The Kellogg’s Eggo Real Fruit Pizza Mixed Berry Granola was inevitable, which is unfortunate. If you break it down, you’ve got two food innovations (I use the term semi-sarcastically) that came together in a perfect storm of potential horror.
On the one hand, you’ve got the gourmet pizza movement, which cropped up a few decades ago. Based entirely on shit someone told me with no empirical evidence, Wolfgang Puck made the first gourmet pizza, so you can blame him for shit like cream cheese smoked salmon pizza and foie gras pizza and god knows what else. I also blame, again, with very little evidence, California Pizza Kitchen for bringing gourmet pizza to the masses, with creations like cheeseburger pizza and Pear & Gorgonzola pizza. Don’t get me wrong, I love me some gourmet pizza and non-traditional toppings. One of the little local pizza joints in my town has a $10 large unlimited topping offer that I abuse on a regular basis to create my own monstrosities.

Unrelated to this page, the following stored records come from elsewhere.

(** The flags are the bits READY_TO_READ, NEED_CLOSE and DISCARDED of [stream_flag]. *)
Record xqc_stream_t := mk_stream {
  stream_id : Z;
  stream_data_in : xqc_stream_data_in_t;
  stream_state_recv : Z;
  stream_send : xqc_stream_send_t;
  stream_flow_ctl : xqc_stream_flow_ctl_t;
  stream_max_recv_offset : Z;
  recv_rate_bytes_per_sec : Z;
  ready_to_read : bool;
  need_close : bool;
  discarded : bool;
  reset_at : xqc_stream_reset_at_t;
  stream_err : Z;
}.

(** [sent]: the frames written to packets for the peer, in order. *)
Record xqc_conn_t := mk_rconn {
  rc_type : xqc_conn_type_t;
  conn_flow_ctl : xqc_conn_flow_ctl_t;
  max_stream_frame_buffered_cnt : Z;
  conn_recv_rate_bytes_per_sec : Z;
  init_recv_window : Z;
  rc_err : Z;
  sent : list frame;
}.

Definition set_data_in (s : xqc_stream_t) (d : xqc_stream_data_in_t) : xqc_stream_t :=
  mk_stream (stream_id s) d (stream_state_recv s) (stream_send s) (stream_flow_ctl s)
    (stream_max_recv_offset s) (recv_rate_bytes_per_sec s) (ready_to_read s) (need_close s)
    (discarded s) (reset_at s) (stream_err s).

Definition xqc_stream_recv_state_update (s : xqc_stream_t) (state : Z) : xqc_stream_t :=
  mk_stream (stream_id s) (stream_data_in s) state (stream_send s) (stream_flow_ctl s)
    (stream_max_recv_offset s) (recv_rate_bytes_per_sec s) (ready_to_read s) (need_close s)
    (discarded s) (reset_at s) (stream_err s).

Definition set_flow (s : xqc_stream_t) (fc : xqc_stream_flow_ctl_t) (max_off : Z)
    : xqc_stream_t :=
  mk_stream (stream_id s) (stream_data_in s) (stream_state_recv s) (stream_send s) fc max_off
    (recv_rate_bytes_per_sec s) (ready_to_read s) (need_close s) (discarded s) (reset_at s)
    (stream_err s).

Definition set_flags (s : xqc_stream_t) (ready close : bool) : xqc_stream_t :=
  mk_stream (stream_id s) (stream_data_in s) (stream_state_recv s) (stream_send s)
    (stream_flow_ctl s) (stream_max_recv_offset s) (recv_rate_bytes_per_sec s) ready close
    (discarded s) (reset_at s) (stream_err s).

White pizza with a butter parmesan crust with double green olives, feta, onion, tomatoes and artichoke hearts, anyone? I wouldn’t be surprised if they take that deal off the table because I’m single-handedly putting them out of business.
The other part of this equation is the recent explosion of breakfast frozen food products. I don’t know when this started – maybe it’s been around for quite a while and I just never noticed – but I seem to remember a time when, if you wanted a breakfast frozen food, you grabbed yourself a box of Eggo waffles and shut the fuck up about it. Now you’ve got crazy options, from sausage
Mcmuffins to bowls with all your shit thrown together to…whatever in God’s name this is.
My point, quite obviously by now, is that Eggo took these two concepts, herded them into a small pen, watched them do the nasty, and what came out a couple minutes later (food gestates quickly) was the Eggo Real Fruit Pizza. They wiped off the amniotic maple syrup and disgusting globs of strawberry jam and said, “I think we’ve got something here.” Kind of like how my friends think their newborn babies are cute, and I think they look like horrible aliens.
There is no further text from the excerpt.